Le Cameroun n'est pas le Tchad, ni le Gabon encore moins le Togo. Il a une histoire politique si particulière dans le giron français en Afrique. Un peu comme l'Algérie. Cette histoire politique dont les souvenirs sont encore si vifs et douloureux, malgré les cendres versées dessus par l'État postcolonial, ne doit en aucun cas être insultée.
Il est un fait indéniable: Paul BIYA agit comme le Haut Commissaire de la France au Cameroun. Depuis peu, il est reçu en pension par Emmanuel Macron en France. Son emploi de temps “chargé” l’illustre à souhait : Jeux olympiques, célébration du 88e anniversaire de la Libération, audiences avec le sulfureux et peu recommandable Nicolas SARKOZY et semble t-il, intense travail stratégique de sélection par Monsieur Emmanuel MACRON, Paul BIYA, Chantal BIYA, Franck BIYA etc. … pour nommer le prochain Président de la République du Cameroun en 2025.
Très sérieusement, on devrait mettre un tel arrangement politique, au cas où celui-ci existerait, sur le compte d'une faute diplomatique grave pour Emmanuel MACRON et son gouvernement. En effet, avec les nombreux problèmes que connaît déjà la France en Afrique francophone ces dernières années, et après le coup politique spectaculairement foireux mené par Emmanuel MACRON au Tchad, et ayant abouti à l’intronisation de Deby fils au prix de plusieurs dizaines de morts, il n’est pas utile à la France d’ouvrir un autre front de défiance en Afrique. Comme on le sait, c’est la politique paternaliste menée par la France en Afrique qui a déclenché les défiances politiques que Paris subi désormais en Afrique de l’Ouest. C’est cette politique menée au mépris de la volonté d’une partie du peuple africain qui a entraîné la fin progressive de l’influence et, peut-être bientôt de la présence, de la France dans certains pays d’Afrique de l’Ouest. Que la France le tienne pour dit : le Cameroun, pays de UM NYOBE, OSENDE AFANA, OUANDIE ERNEST, etc., pays où, plus qu'ailleurs en Afrique mis à part l'Algérie, demeure un lourd passif non encore soldé entre le peuple et l'État français ne saurait subir sans réagir le diktat de quelques politiciens françafricains nostalgiques et en manque de sensations fortes.
La diplomatie française et les stratèges français savent, mieux que quiconque, que le poids du passé ferait de la mise en œuvre d'un aventureux projet de "vote Elyséen" le début d'une déflagration générale du pays et de l'Afrique Centrale. Malgré les apparences, les Camerounais sont très politisés et pour cause : ils sont servis par la mémoire des Grands leaders nationalistes de l'UPC.

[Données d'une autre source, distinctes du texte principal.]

(** the octets of a function that fills the buffer from [pdu + pos] on *)
Definition emit_all (vs : list Z) : M (list Z * Z) unit :=
  λ s, pdu ← wr_all (fst s) (snd s) vs; Done (tt, (pdu, snd s + Z.of_nat (length vs))).

Definition pdu_pos : M (list Z * Z) Z := λ s, Done (snd s, s).

(** [struct vgsm_type_of_address] *)
Definition type_of_address (n : vgsm_number) : Z :=
  Z.lor 0x80 (Z.lor (Z.shiftl (Z.land (ton n) 7) 4) (Z.land (np n) 0xf)).

(** the octets a number of [n] digits takes *)
Definition address_octets (n : Z) : Z := Z.quot (n + 1) 2.

Definition validity_octet (validity_period : Z) : Z :=
  u8 (if validity_period <? 300 then 1
      else if validity_period <=? 43200 then Z.quot validity_period 300 - 1
      else if validity_period <=? 86400 then Z.quot validity_period 1800 - 24 + 144
      else if validity_period <=? 30 * 86400 then Z.quot validity_period 86400 - 1 + 168
      else if validity_period <=? 63 * 7 * 86400 then Z.quot validity_period (7 * 86400) - 1 + 197
      else 0xff).

(** [struct vgsm_sms_submit_pdu] *)
Definition submit_first_octet (sms : vgsm_sms_submit) (udhi : bool) : Z :=
  Z.lor VGSM_SMS_MT_SUBMIT
    (Z.lor (bit (reject_duplicates sms) 2)
      (Z.lor (Z.shiftl VGSM_VPF_RELATIVE_FORMAT 3)
        (Z.lor (bit (status_report_request sms) 5)
          (Z.lor (bit udhi 6) (bit (submit_reply_path sms) 7))))).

Paris devrait éviter de réveiller de vielles et très profondes blessures au Cameroun. Ces blessures graves dont la principale conséquence politique est l'indépendance en trompe l'œil et la construction d'un État croupion qui a accouché du catastrophique régime BIYA. Ce régime dont il faudra un siècle au moins pour oublier les préjudices graves sur le développement et la modernisation du pays, la construction de la cohésion et de la concorde nationales. Aussi, ce qui se jouera lors de la présidentielle de 2025 est d’une symbolique et d’une importance historique majeure : il s’agit de la première élection libre et transparente du Président de la République depuis l'indépendance!

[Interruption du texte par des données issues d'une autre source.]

Lemma here_rd pdu pos o rest : here pdu pos (o :: rest) → rd pdu pos = Done o.
Proof.
  intros [Hpos Hd]. unfold rd. rewrite (proj2 (Z.ltb_ge _ _)) by done.
  by rewrite <-(Nat.add_0_r (Z.to_nat pos)), <-lookup_drop, Hd.
Qed.

Lemma here_length pdu pos os :
  here pdu pos os → os ≠ [] → pos + Z.of_nat (length os) = Z.of_nat (length pdu).
Proof.
  intros [Hpos <-] Hne. rewrite length_drop.
  destruct (decide (Z.to_nat pos < length pdu)%nat); [lia|]. by rewrite drop_ge in Hne by lia.
Qed.

Lemma parser_step {A B} (p : parser A) (k : A → parser B) a pdu pos pos' :
  p pdu pos = Done (Some (a, pos')) → (p ≫= k) pdu pos = k a pdu pos'.
Proof. intros H. unfold mbind, parser_bind. by rewrite H. Qed.

(** a parser first in a sequence *)
Lemma reads_first {A B} (p : parser A) (k : A → parser B) os a pdu pos rest :
  reads p os a → here pdu pos (os ++ rest) →
  (p ≫= k) pdu pos = k a pdu (pos + Z.of_nat (length os)).
Proof. intros Hp Hh. apply parser_step. by apply (Hp pdu pos rest). Qed.

Lemma reads_bind {A B} (p : parser A) (k : A → parser B) os os' a b :
  reads p os a → reads (k a) os' b → reads (p ≫= k) (os ++ os') b.
Proof.
  intros Hp Hk pdu pos rest Hh. rewrite <-app_assoc in Hh.
  rewrite (reads_first p k os a pdu pos _ Hp Hh), (Hk _ _ rest) by (by apply here_step).
  rewrite length_app. do 3 f_equal. lia.
Qed.

Lemma reads_ret {A} (a : A) : reads (mret a) [] a.
Proof. intros pdu pos rest _. cbn. by rewrite Z.add_0_r. Qed.

Lemma reads_octet o : reads octet [o] o.
Proof. intros pdu pos rest Hh. unfold octet. by rewrite (here_rd _ _ _ _ Hh). Qed.

Lemma reads_skip os : reads (skip (Z.of_nat (length os))) os tt.
Proof. done. Qed.

Lemma reads_octet_bind {B} (k : Z → parser B) o os b :
  reads (k o) os b → reads (octet ≫= k) (o :: os) b.
Proof. apply (reads_bind octet k [o]). apply reads_octet. Qed.

(** ** Hexadecimal *)

Definition hex_char (v : Z) : Z := if v <? 10 then chr_0 + v else chr_A + (v - 10).
Definition hex_text (os : list Z) : list Z := os ≫= λ o, [hex_char (o / 16); hex_char (o mod 16)].

Lemma octet_cases (P : Z → bool) :
  forallb P (seqZ 0 256) = true → ∀ o, is_octet o → P o = true.
Proof.
  intros H o Ho. rewrite forallb_forall in H. apply H, list_elem_of_In, elem_of_seqZ.
  unfold is_octet in Ho. lia.
Qed.

Lemma hex_octets_text os : Forall is_octet os → hex_octets (hex_text os) = os.
Proof.
  intros H. induction H as [|o os Ho H IH]; [done|].
  unfold hex_text in *. cbn [mbind list_bind app hex_octets]. rewrite IH. f_equal.
  apply Z.eqb_eq. revert o Ho. apply octet_cases. vm_compute. reflexivity.
Qed.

La France ne peut pas imposer aux Camerounais un membre du gang à BIYA en 2025. En effet, aucun mais alors aucun membre du régime RDPC (qui sont pour la plupart déjà épinglés par une justice aux ordres ou attendent de répondre de leurs crimes, et notamment ceux du pillage des caisses de l'État et des crimes de sang, devant une justice véritablement indépendante) n’a la compétence morale nécessaire pour prétendre présider aux destinées du Cameroun dès 2025. Et ça les Camerounais le savent et le proclament publiquement. Même ramené de Paris à bord du vol présidentiel français aux côtés d'Emmanuel MACRON, à bord d'un avion militaire ou d’un navire de guerre français, ce Président de la République " voté par MACRON" et adoubé par ELECAM et le conseil constitutionnel ne gouvernera pas le Cameroun. Au mieux, il gouvernera une partie, certainement congrue, du Cameroun actuel, avec l'armée d'occupation française, et encore!
Il n'est pas à exclure que le projet MACRONIEN pour le Cameroun, relayé par des dignitaires du régime paniqués à l'idée de perdre le pouvoir au terme du scrutin présidentiel à venir au regard de la mobilisation exceptionnelle des Camerounais pour les inscriptions sur les listes électorales d'ELECAM et de l'expression multiforme du rejet d'un pouvoir éternitaire, incompétent et kleptocratique, ne soit qu'une manipulation de plus.
En tout état de cause, il est vraiment préférable que ce soit effectivement une simple manipulation.
En 2025, le peuple a, enfin et pour la première fois depuis l'indépendance de son pays en 1960, rendez-vous avec le choix démocratique, libre et transparent de son dirigeant politique suprême. Toute personne, toute autorité, civil ou militaire, tout membre de la communauté internationale qui tentera de faire échouer ce rendez-vous historique assumera d'être l'ennemi national.